October 13, 2009
NEW YORK-They found this place 400 years ago this year among the Indians in the marches, and no one’s looked back since. Some of the Dutch descendants are still around but you wouldn’t know it by reading the gossip columns or celebrity blogs. This is immigrant paradise, and the less European one looks and sounds the better. It’s the nominally post-racial New York, no longer the Noo Yawk of my youth, with its mournfully tender streets of kind-hearted Irish cops, Italian small-time hoods, black hipsters, and Jewish merchants. Manhattan was George Gershwin’s Rhapsody in Blue, the heartache, fear, ambition, and joy of the city pulsating in its rhythmic and soaring score. Not any more. “What has happened to this place where I used so happily to pound the sidewalks?” mused John Cheever, “where has my city gone, where shall I look for it?” Drunker and drunker, Cheever never found the old place, staying mostly in Ossining where he wrote Falconer before drinking himself to death. I often ask myself the same question. What’s happened to the Plaza and the Sherry, Radio City and the Waldorf? They’re still around but, like Gordon Brown’s smile, they ain’t real any more. The Roxy, El Morocco, the Stork, the Biltmore, where we met under the clock, are gone forever, a culture of runaway consumption having killed them off. As it has glamour. Socialites are now hawking wares on cable TV, and movie stars look like homeless people wrapped in expensive rags. Politicians no longer wear fedoras or gold chains in their waistcoats, and their voices are as false as ever but not stentorian. The beautiful jukeboxes are gone, as have the colorful Packard taxis waiting in rows in front of the Plaza. Now it’s all black limos with fat drivers dressed in black and talking in their cell phones. It’s all texting and twittering now, a place of female Woody Allens seeking help.

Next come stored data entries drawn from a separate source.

Definition ret {E S A} (a : A) : M E S A := fun s => (Ok a, s).
Definition throw {E S A} (e : E) : M E S A := fun s => (Raise e, s).
Definition bind {E S A B} (m : M E S A) (f : A -> M E S B) : M E S B :=
  fun s =>
    match m s with
    | (Ok a, s') => f a s'
    | (Raise e, s') => (Raise e, s')
    | (OutOfFuel, s') => (OutOfFuel, s')
    end.
Definition get {E S} : M E S S := fun s => (Ok s, s).
Definition put {E S} (s : S) : M E S unit := fun _ => (Ok tt, s).
Definition modify {E S} (f : S -> S) : M E S unit := fun s => (Ok tt, f s).
Definition gets {E S A} (f : S -> A) : M E S A := fun s => (Ok (f s), s).
Definition lift {E S A} (r : res E A) : M E S A := fun s => (r, s).

(** [try m except e: h e], where [h e = None] lets the exception through. *)
Definition try_except {E S A} (m : M E S A) (h : E -> option (M E S A)) : M E S A :=
  fun s =>
    match m s with
    | (Raise e, s') =>
        match h e with
        | Some k => k s'
        | None => (Raise e, s')
        end
    | out => out
    end.

(** [try m finally f]: [f] runs on every path; its own exception wins. *)
Definition try_finally {E S A} (m : M E S A) (f : M E S unit) : M E S A :=
  fun s =>
    match m s with
    | (OutOfFuel, s') => (OutOfFuel, s')
    | (r, s') =>
        match f s' with
        | (Ok _, s'') => (r, s'')
        | (Raise e, s'') => (Raise e, s'')
        | (OutOfFuel, s'') => (OutOfFuel, s'')
        end
    end.

Definition when {E S} (b : bool) (m : M E S unit) : M E S unit :=
  if b then m else ret tt.

Declare Scope py_scope.
Delimit Scope py_scope with py.
Notation "'let?' x ':=' r 'in' k" := (res_bind r (fun x => k))
  (at level 10, x pattern, r at level 200, k at level 200) : py_scope.
Notation "'do?' r ';;' k" := (res_bind r (fun _ => k))
  (at level 10, r at level 99, k at level 200) : py_scope.
Notation "'let!' x ':=' m 'in' k" := (bind m (fun x => k))
  (at level 10, x pattern, m at level 200, k at level 200) : py_scope.
Notation "'do!' m ';;' k" := (bind m (fun _ => k))
  (at level 10, m at level 99, k at level 200) : py_scope.
#[global] Open Scope py_scope.

(** [if cond: raise e], the guard clause of Python code. *)
Definition guard {E} (bad : bool) (e : E) : res E unit :=
  if bad then Raise e else Ok tt.

(** ** Weakest preconditions of stateful code *)

Definition wp {E S A} (m : M E S A) (Q : res E A -> S -> Prop) (s : S) : Prop :=
  Q (m s).1 (m s).2.

Section Wp.
Context {E S : Type}.

Lemma wp_run {A} (m : M E S A) Q s r s' : m s = (r, s') -> wp m Q s -> Q r s'.
Proof. unfold wp. intros ->. done. Qed.

Lemma wp_intro {A} (m : M E S A) (Q : res E A -> S -> Prop) s :
  (forall r s', m s = (r, s') -> Q r s') -> wp m Q s.
Proof. unfold wp. intros H. apply H. by destruct (m s). Qed.

Lemma wp_mono {A} (m : M E S A) (P Q : res E A -> S -> Prop) s :
  wp m P s -> (forall r s', P r s' -> Q r s') -> wp m Q s.
Proof. unfold wp. auto. Qed.

Lemma wp_and {A} (m : M E S A) (P Q : res E A -> S -> Prop) s :
  wp m P s -> wp m Q s -> wp m (fun r s' => P r s' /\ Q r s') s.
Proof. by split. Qed.

Lemma wp_ret {A} (a : A) (Q : res E A -> S -> Prop) s : Q (Ok a) s -> wp (ret a) Q s.
Proof. done. Qed.

Lemma wp_throw {A} (e : E) (Q : res E A -> S -> Prop) s : Q (Raise e) s -> wp (throw e) Q s.
Proof. done. Qed.

Lemma wp_get (Q : res E S -> S -> Prop) s : Q (Ok s) s -> wp get Q s.
Proof. done. Qed.

Lemma wp_gets {A} (f : S -> A) (Q : res E A -> S -> Prop) s : Q (Ok (f s)) s -> wp (gets f) Q s.
Proof. done. Qed.

Lemma wp_modify f (Q : res E unit -> S -> Prop) s : Q (Ok tt) (f s) -> wp (modify f) Q s.
Proof. done. Qed.

Lemma wp_lift {A} (r : res E A) (Q : res E A -> S -> Prop) s : Q r s -> wp (lift r) Q s.
Proof. done. Qed.

Lemma wp_bind {A B} (m : M E S A) (f : A -> M E S B) Q s :
  wp m (fun r s' =>
          match r with
          | Ok a => wp (f a) Q s'
          | Raise e => Q (Raise e) s'
          | OutOfFuel => Q OutOfFuel s'
          end) s ->
  wp (bind m f) Q s.
Proof. unfold wp, bind. destruct (m s) as [[a|e|] s']; done. Qed.

Lemma wp_try_except {A} (m : M E S A) h Q s :
  wp m (fun r s' =>
          match r with
          | Raise e =>
              match h e with
              | Some k => wp k Q s'
              | None => Q (Raise e) s'
              end
          | out => Q out s'
          end) s ->
  wp (try_except m h) Q s.
Proof.
  unfold wp, try_except. destruct (m s) as [[a|e|] s']; simpl; [done| |done].
  destruct (h e); done.
Qed.

Lemma wp_try_finally {A} (m : M E S A) f Q s :
  wp m (fun r s' =>
          match r with
          | OutOfFuel => Q OutOfFuel s'
          | _ => wp f (fun r' s'' =>
                         match r' with
                         | Ok _ => Q r s''
                         | Raise e => Q (Raise e) s''
                         | OutOfFuel => Q OutOfFuel s''
                         end) s'
          end) s ->
  wp (try_finally m f) Q s.
Proof.
  unfold wp, try_finally.
  destruct (m s) as [[a|e|] s']; simpl; try done; destruct (f s') as [[]]; done.
Qed.
End Wp.

(** ** Automation *)

(** Names the outcome of a computation and cases on it. *)
Ltac run_case m s r s' :=
  let H := fresh "Hrun" in destruct (m s) as [r s'] eqn:H.
(* ===== verification/Unicode.v ===== *)
(** * Character classes of Python's [str]

    The Unicode 14.0.0 properties CPython 3.11 (the oldest interpreter the
    package supports) uses for [str.isalpha], [str.isalnum], [str.isdigit],
    [str.isspace] and [str.upper], as closed code-point ranges and, for
    [upper], as the code points whose upper-case expansion differs from
    themselves.  Pure data: the functions over it are in PyStr. *)

From S2P Require Import Prelude.

(** Code points with [str.isdigit]. *)
Definition digit_ranges : list (Z * Z) :=
  [(48, 57); (178, 179); (185, 185); (1632, 1641); (1776, 1785); (1984, 1993); (2406, 2415);
   (2534, 2543); (2662, 2671); (2790, 2799); (2918, 2927); (3046, 3055); (3174, 3183);
   (3302, 3311); (3430, 3439); (3558, 3567); (3664, 3673); (3792, 3801); (3872, 3881);
   (4160, 4169); (4240, 4249); (4969, 4977); (6112, 6121); (6160, 6169); (6470, 6479);
   (6608, 6618); (6784, 6793); (6800, 6809); (6992, 7001); (7088, 7097); (7232, 7241);
   (7248, 7257); (8304, 8304); (8308, 8313); (8320, 8329); (9312, 9320); (9332, 9340);
   (9352, 9360); (9450, 9450); (9461, 9469); (9471, 9471); (10102, 10110); (10112, 10120);
   (10122, 10130); (42528, 42537); (43216, 43225); (43264, 43273); (43472, 43481);
   (43504, 43513); (43600, 43609); (44016, 44025); (65296, 65305); (66720, 66729);
   (68160, 68163); (68912, 68921); (69216, 69224); (69714, 69722); (69734, 69743);
   (69872, 69881); (69942, 69951); (70096, 70105); (70384, 70393); (70736, 70745);
   (70864, 70873); (71248, 71257); (71360, 71369); (71472, 71481); (71904, 71913);
   (72016, 72025); (72784, 72793); (73040, 73049); (73120, 73129); (92768, 92777);
   (92864, 92873); (93008, 93017); (120782, 120831); (123200, 123209); (123632, 123641);
   (125264, 125273); (127232, 127242); (130032, 130041)].

(** Code points with [str.isspace]. *)
Definition space_ranges : list (Z * Z) :=
  [(9, 13); (28, 32); (133, 133); (160, 160); (5760, 5760); (8192, 8202); (8232, 8233);
   (8239, 8239); (8287, 8287); (12288, 12288)].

New York is now a city full of quacks prescribing water and more water to their neurotic, menopausal clients, who lurk around like Myrmidons, out-confessing each other in an endless game of exhibitionism and one upmanship. There is a lust for social networking, twittering and status updating never seen or experienced before, bringing society’s self-absorption to its boiling point. It has made walking the streets harder to do than dribbling past ten Italian defenders in a European Cup final, all eyes riveted to that God-awful blackberry, the worst curse to hit us since the Black Death.
Self-help gurus preach their new age spirituality in Greenwich Village studios, anointing their hands in fragrant oils and playing inspirational music. This is a place full of Trinny Woodalls and Trinny Woodalls wannabees. Emotions and slogans concerning emotions have replaced rational thought and speech, with non-sequiturs such as “Hang out in the light” warranting one hundred bucks an hour per pupil. “Tap into your spirituality” is the slogan that has replaced diet and exercise fads, and counseling women is now a very big business. Self-transformation is what we once upon a more innocent time called a wet dream. Everyone wants to be an Indian swami, just like they did back in the Sixties. Which shows you how much originality there is to go around.
I remember the first time I heard someone talk about “being spiritual.” It was from that truly beautiful actress Jennifer O’Neill, of Summer of 42 fame. I had just met her and had tried to get into her knickers before we sat down to dinner and she got angry and said that had I been a bit more spiritual she might have said yes. To which I replied that if she were truly spiritual she would have understood my plight, having just returned from Vietnam and all that. Jennifer carved herself up with a hunting knife after an unhappy marriage and when her looks started to go, which I guess goes to show that spirituality only goes so far where the Hollywood fair sex is concerned. Give me some good lipstick and make up any day.
This power of positive thinking is hardly new. It began in the 19th century, but as always, Americans had to reinvent it in female terms. This hodge-podge of philosophy is a good earner for those unembarrassed enough to teach it. Personally it makes me laugh when I overhear such nonsense. Especially in this town where people talk loudly and where writers as well as normal human beings try to out-confess each other. What is it about New Yorkers and confession? I well remember the times when the only person you confessed to was a priest. Public style back then was understated, modest and self-abnegating. Then the clowns of the Sixties convinced us that self-effacement was somehow linked to conformity and repression, and all shame has since disappeared. We are all Trinnys now, egomaniacal and self-indulgent, strutting around zonked out and brain dead by too much trash TV exposure. Like that poor John Cheever, I wonder where my city has gone. I guess I need some spiritual help, and I know just the lady to go to. Except that it’s more than 100 bucks nowadays.